* _REQUIREMENT_: In the listing below, report how many lines include the string "None", giving only that number.

───── DATA EXTRACTS

(** * jira_scraper: resilient, resumable retrieval core

    A shallow embedding of [jira_scraper.py] and the properties of its
    retry/backoff transport ([jira_get]), its pagination loop
    ([scrape_project]), its checkpoint store and its output sink.

    Conventions of the embedding.
    - Python [int] is [Z]; Python [float] is idealised as an exact rational
      [Q] (every delay of the default backoff schedule, 1, 2, ..., 32, 60,
      is exactly representable).
    - JSON documents are read through the typed view the code takes of them
      with [.get]: a missing key is [None], with the default the call site
      gives.
    - Effects are threaded explicitly: a state holds the remote world, the
      file system and the chronological list of effects performed so far.
      The file system maps a path to what was written there; the handle
      [out_f] is identified with the path it was opened at.
    - [session.get], [random.random] and the text libraries are parameters
      of the development.
    - The two [while True] loops take fuel; running out of it is the
      outcome [Diverge].
    - The progress bar (tqdm) only draws on the terminal and is left out. *)

From Stdlib Require Import ZArith QArith Qminmax Qpower Ascii String List Lia Lqa.
From stdpp Require Import gmap strings list.

Open Scope Z_scope.

(** ** Data model *)

(** Values of [issue.get("key")]: a string, or Python's [None]. *)
Definition Key : Type := option string.
(** The signed reading of a [w]-bit word (two's complement). *)
Definition swrap (w : Z) (x : Z) : Z :=
  let y := wrap w x in if y <? 2 ^ (w - 1) then y else y - 2 ^ w.
Definition i32 : Z -> Z := swrap 32.

Definition in_width (w : Z) (x : Z) : Prop := 0 <= x < 2 ^ w.
Abbreviation is_byte := (in_width 8).
Abbreviation is_u16 := (in_width 16).
Abbreviation is_u32 := (in_width 32).
Abbreviation is_bytes := (Forall (in_width 8)).

Definition bit (x i : Z) : Z := Z.land (Z.shiftr x i) 1.
Definition flag (x mask : Z) : bool := negb (Z.land x mask =? 0).

(** ** The effect monad

    The code is a C program: an operation runs on a state, and ends by
    returning, by [raise_exception] (a [longjmp] to a handler), by undefined
    behaviour, or not at all. *)

Inductive fault : Set :=
| NullDeref        (* a null pointer is dereferenced *)
| UninitRead       (* an indeterminate local is read *)
| OutOfBounds      (* an access outside its object *)
| DivByZero        (* a division by zero *)
| AbortCalled.     (* abort(): an exception nobody catches *)

Inductive outcome (W A : Type) : Type :=
| Ok (a : A) (w : W)
| Raise (ty : Z) (msg : list Z) (w : W)
| Fault (why : fault) (w : W)
| Hang.
Arguments Ok {W A} a w.
Arguments Raise {W A} ty msg w.
Arguments Fault {W A} why w.
Arguments Hang {W A}.

Definition M (W A : Type) : Type := W -> outcome W A.

Definition ret {W A} (a : A) : M W A := fun w => Ok a w.
Definition bind {W A B} (m : M W A) (f : A -> M W B) : M W B := fun w =>
  match m w with
  | Ok a w' => f a w'
  | Raise ty msg w' => Raise ty msg w'
  | Fault why w' => Fault why w'
  | Hang => Hang
  end.
Definition get {W} : M W W := fun w => Ok w w.
Definition put {W} (w : W) : M W unit := fun _ => Ok tt w.
Definition gets {W A} (f : W -> A) : M W A := fun w => Ok (f w) w.
Definition modify {W} (f : W -> W) : M W unit := fun w => Ok tt (f w).
Definition raise {W A} (ty : Z) (msg : list Z) : M W A := fun w => Raise ty msg w.
Definition crash {W A} (why : fault) : M W A := fun w => Fault why w.
Definition hang {W A} : M W A := fun _ => Hang.

Declare Scope c_scope.
Delimit Scope c_scope with c.
Notation "'let!' x ':=' c1 'in' c2" := (bind c1 (fun x => c2))
  (at level 10, x pattern, c1 at level 100, c2 at level 200,
   format "'[v' 'let!'  x  ':='  c1  'in' '/' c2 ']'") : c_scope.
Notation "'do!' c1 'in' c2" := (bind c1 (fun _ => c2))
  (at level 10, c1 at level 100, c2 at level 200,
   format "'[v' 'do!'  c1  'in' '/' c2 ']'") : c_scope.
#[global] Open Scope c_scope.

(** [if (b) m;] with no else branch. *)
Definition when {W} (b : bool) (m : M W unit) : M W unit :=
  if b then m else ret tt.

(** Dereference of a pointer modelled as an option. *)
Definition deref {W A} (p : option A) : M W A :=
  match p with Some a => ret a | None => crash NullDeref end.

(** ** Loops

    [iter fuel body s] runs a C loop whose loop-carried locals are [s]:
    [body] returns [inl s'] to go round again and [inr a] to leave.  A loop
    that uses up its fuel is [Hang]. *)
Fixpoint iter {W S A} (fuel : nat) (body : S -> M W (S + A)) (s : S) : M W A :=
  match fuel with
  | O => hang
  | Datatypes.S n =>
      let! r := body s in
      match r with
      | inl s' => iter n body s'
      | inr a => ret a
      end
  end.

(** A [for] loop over the elements of a list, in order. *)
Fixpoint for_each {W A} (l : list A) (body : A -> M W unit) : M W unit :=
  match l with
  | [] => ret tt
  | x :: l' => do! body x in for_each l' body
  end.

Lemma bind_ret {W A B} (a : A) (f : A -> M W B) w : bind (ret a) f w = f a w.
Proof. reflexivity. Qed.
Lemma bind_ret_r {W A} (m : M W A) w : bind m ret w = m w.
Proof. unfold bind. by destruct (m w). Qed.
Lemma bind_bind {W A B C} (m : M W A) (f : A -> M W B) (g : B -> M W C) w :
  bind (bind m f) g w = bind m (fun a => bind (f a) g) w.
Proof. unfold bind. by destruct (m w). Qed.
Lemma bind_Ok {W A B} (m : M W A) (f : A -> M W B) w a w' :
  m w = Ok a w' -> bind m f w = f a w'.
Proof. unfold bind. by intros ->. Qed.
Lemma bind_Hang {W A B} (m : M W A) (f : A -> M W B) w : m w = Hang -> bind m f w = Hang.
Proof. unfold bind. by intros ->. Qed.
Lemma bind_inv {W A B} (m : M W A) (f : A -> M W B) w b w' :
  bind m f w = Ok b w' -> exists a w1, m w = Ok a w1 /\ f a w1 = Ok b w'.
Proof. unfold bind. destruct (m w); naive_solver. Qed.
Lemma bind_ext {W A B} (m : M W A) (f g : A -> M W B) w :
  (forall a w', f a w' = g a w') -> bind m f w = bind m g w.
Proof. intros H. unfold bind. destruct (m w); auto. Qed.

Lemma iter_S {W S A} n (body : S -> M W (S + A)) s w :
  iter (Datatypes.S n) body s w =
  bind (body s) (fun r => match r with inl s' => iter n body s' | inr a => ret a end) w.
Proof. reflexivity. Qed.

Lemma for_each_app {W X} (l l' : list X) (f : X -> M W unit) w :
  for_each (l ++ l') f w = bind (for_each l f) (fun _ => for_each l' f) w.
Proof.
  revert w. induction l as [|x l IH]; intros w; cbn [app for_each]; [by rewrite bind_ret|].
  rewrite bind_bind. apply bind_ext. intros [] w'. apply IH.
Qed.

(** Fuel only decides whether a loop is seen to end: a run that ends keeps its
    outcome with more fuel. *)
Lemma iter_mono {W S A} (body : S -> M W (S + A)) n m s w :
  (n <= m)%nat -> iter n body s w <> Hang -> iter m body s w = iter n body s w.
Proof.
  revert m s w. induction n as [|n IH]; intros [|m] s w Hle Hne; try done; [lia|].
  rewrite iter_S in Hne. rewrite (iter_S m), (iter_S n). unfold bind in *.
  destruct (body s w) as [[s'|a] w'| | |]; try done.
  apply IH; [lia|done].
Qed.

(** Rule for a loop that terminates with an invariant [I] and a measure. *)
Lemma iter_total {W S A} (body : S -> M W (S + A)) (I : S -> W -> Prop)
    (Q : A -> W -> Prop) (mu : S -> W -> nat) :
  (forall s w, I s w -> exists r w', body s w = Ok r w' /\
     match r with
     | inl s' => I s' w' /\ (mu s' w' < mu s w)%nat
     | inr a => Q a w'
     end) ->
  forall n s w, I s w -> (mu s w < n)%nat ->
  exists a w', iter n body s w = Ok a w' /\ Q a w'.
Proof.
  intros Hbody n. induction n as [|n IH]; intros s w HI Hmu; [lia|].
  destruct (Hbody s w HI) as ([s'|a] & w' & Hrun & Hpost).
  - destruct Hpost as [HI' Hlt]. destruct (IH s' w' HI') as (a & w2 & Hr & HQ); [lia|].
    exists a, w2. split; [|done]. rewrite iter_S. by rewrite (bind_Ok _ _ _ _ _ Hrun).
  - exists a, w'. split; [|done]. rewrite iter_S. by rewrite (bind_Ok _ _ _ _ _ Hrun).
Qed.

(** Rule for a loop that may not terminate: whatever it returns satisfies [Q]. *)
Lemma iter_partial {W S A} (body : S -> M W (S + A)) (I : S -> W -> Prop)
    (Q : A -> W -> Prop) :
  (forall s w r w', I s w -> body s w = Ok r w' ->
     match r with inl s' => I s' w' | inr a => Q a w' end) ->
  forall n s w a w', I s w -> iter n body s w = Ok a w' -> Q a w'.
Proof.
  intros Hbody n. induction n as [|n IH]; intros s w a w' HI Hrun; [done|].
  rewrite iter_S in Hrun. apply bind_inv in Hrun as (r & w1 & Hr & Hk).
  pose proof (Hbody s w r w1 HI Hr) as Hp. destruct r as [s'|b].
  - eauto.
  - by injection Hk as <- <-.
Qed.

(** ** Safety of runs

    [safe m w Q E]: the run of [m] from [w] has no undefined behaviour; if it
    returns, the result satisfies [Q], and if it raises, the state satisfies
    [E].  It may also wait for ever. *)
Definition safe {W A} (m : M W A) (w : W) (Q : A -> W -> Prop) (E : W -> Prop) : Prop :=
  match m w with
  | Ok a w' => Q a w'
  | Raise _ _ w' => E w'
  | Fault _ _ => False
  | Hang => True
  end.

Lemma safe_ret {W A} (a : A) (w : W) (Q : A -> W -> Prop) E : Q a w -> safe (ret a) w Q E.
Proof. done. Qed.
Lemma safe_bind {W A B} (m : M W A) (f : A -> M W B) w R Q E :
  safe m w R E -> (forall a w', R a w' -> safe (f a) w' Q E) -> safe (bind m f) w Q E.
Proof. unfold safe, bind. destruct (m w); auto. intros HR Hf. apply (Hf _ _ HR). Qed.
Lemma safe_mono {W A} (m : M W A) w (Q Q' : A -> W -> Prop) (E E' : W -> Prop) :
  safe m w Q E -> (forall a w', Q a w' -> Q' a w') -> (forall w', E w' -> E' w') -> safe m w Q' E'.
Proof. unfold safe. destruct (m w); auto. Qed.
Lemma safe_iter {W S A} (body : S -> M W (S + A)) (I : S -> W -> Prop) (Q : A -> W -> Prop) E :
  (forall s w, I s w -> safe (body s) w (fun r w' =>
     match r with inl s' => I s' w' | inr a => Q a w' end) E) ->
  forall n s w, I s w -> safe (iter n body s) w Q E.
Proof.
  intros Hb n. induction n as [|n IH]; intros s w HI; [done|].
  cbn [iter]. eapply safe_bind; [by apply Hb|]. intros [s'|a] w' Hr; [by apply IH|done].
Qed.

(** Rewriting of the monad's administrative steps. *)
Ltac m_norm :=
  repeat first
    [ progress cbn [bind ret get put gets modify when deref]
    | rewrite bind_ret | rewrite bind_bind ].
Ltac m_unfold := unfold bind, ret, get, put, gets, modify, when, deref, raise, crash, hang in *.

(** Inversion of a monadic run that returned. *)
Ltac m_inv :=
  repeat match goal with
  | H : bind _ _ _ = Ok _ _ |- _ =>
      let a := fresh "a" in let w := fresh "w" in let H1 := fresh H in
      apply bind_inv in H as (a & w & H1 & H)
  | H : ret _ _ = Ok _ _ |- _ => unfold ret in H; injection H as ? ?; subst
  | H : Ok _ _ = Ok _ _ |- _ => injection H as ? ?; subst
  end.

(** ** Arithmetic shared by the components *)

Lemma wrap_range w x : 0 <= w -> 0 <= wrap w x < 2 ^ w.
Proof. intros. apply Z.mod_pos_bound, Z.pow_pos_nonneg; lia. Qed.
Lemma wrap_small w x : 0 <= x < 2 ^ w -> wrap w x = x.
Proof. apply Z.mod_small. Qed.
Lemma u8_range x : 0 <= u8 x < 256.
Proof. apply (wrap_range 8). lia. Qed.
Lemma u32_range x : 0 <= u32 x < 2 ^ 32.
Proof. apply (wrap_range 32). lia. Qed.
Lemma u8_small x : 0 <= x < 256 -> u8 x = x.
Proof. apply (wrap_small 8). Qed.
Lemma u32_small x : 0 <= x < 2 ^ 32 -> u32 x = x.
Proof. apply (wrap_small 32). Qed.
Lemma u8_add_l a b : u8 (u8 a + b) = u8 (a + b).
Proof. apply Zplus_mod_idemp_l. Qed.
Lemma u8_add_r a b : u8 (a + u8 b) = u8 (a + b).
Proof. apply Zplus_mod_idemp_r. Qed.
Lemma u32_add_l a b : u32 (u32 a + b) = u32 (a + b).
Proof. apply Zplus_mod_idemp_l. Qed.

(** A property of every byte holds when the 256 cases compute to true. *)
Definition all_bytes : list Z := seqZ 0 256.
Lemma all_bytes_spec (P : Z -> bool) b :
  forallb P all_bytes = true -> is_byte b -> P b = true.
Proof.
  intros H Hb. apply (proj1 (forallb_forall P all_bytes) H).
  apply list_elem_of_In, elem_of_seqZ. unfold in_width in Hb. lia.
Qed.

──────────

* _ANSWER SECTION_: 3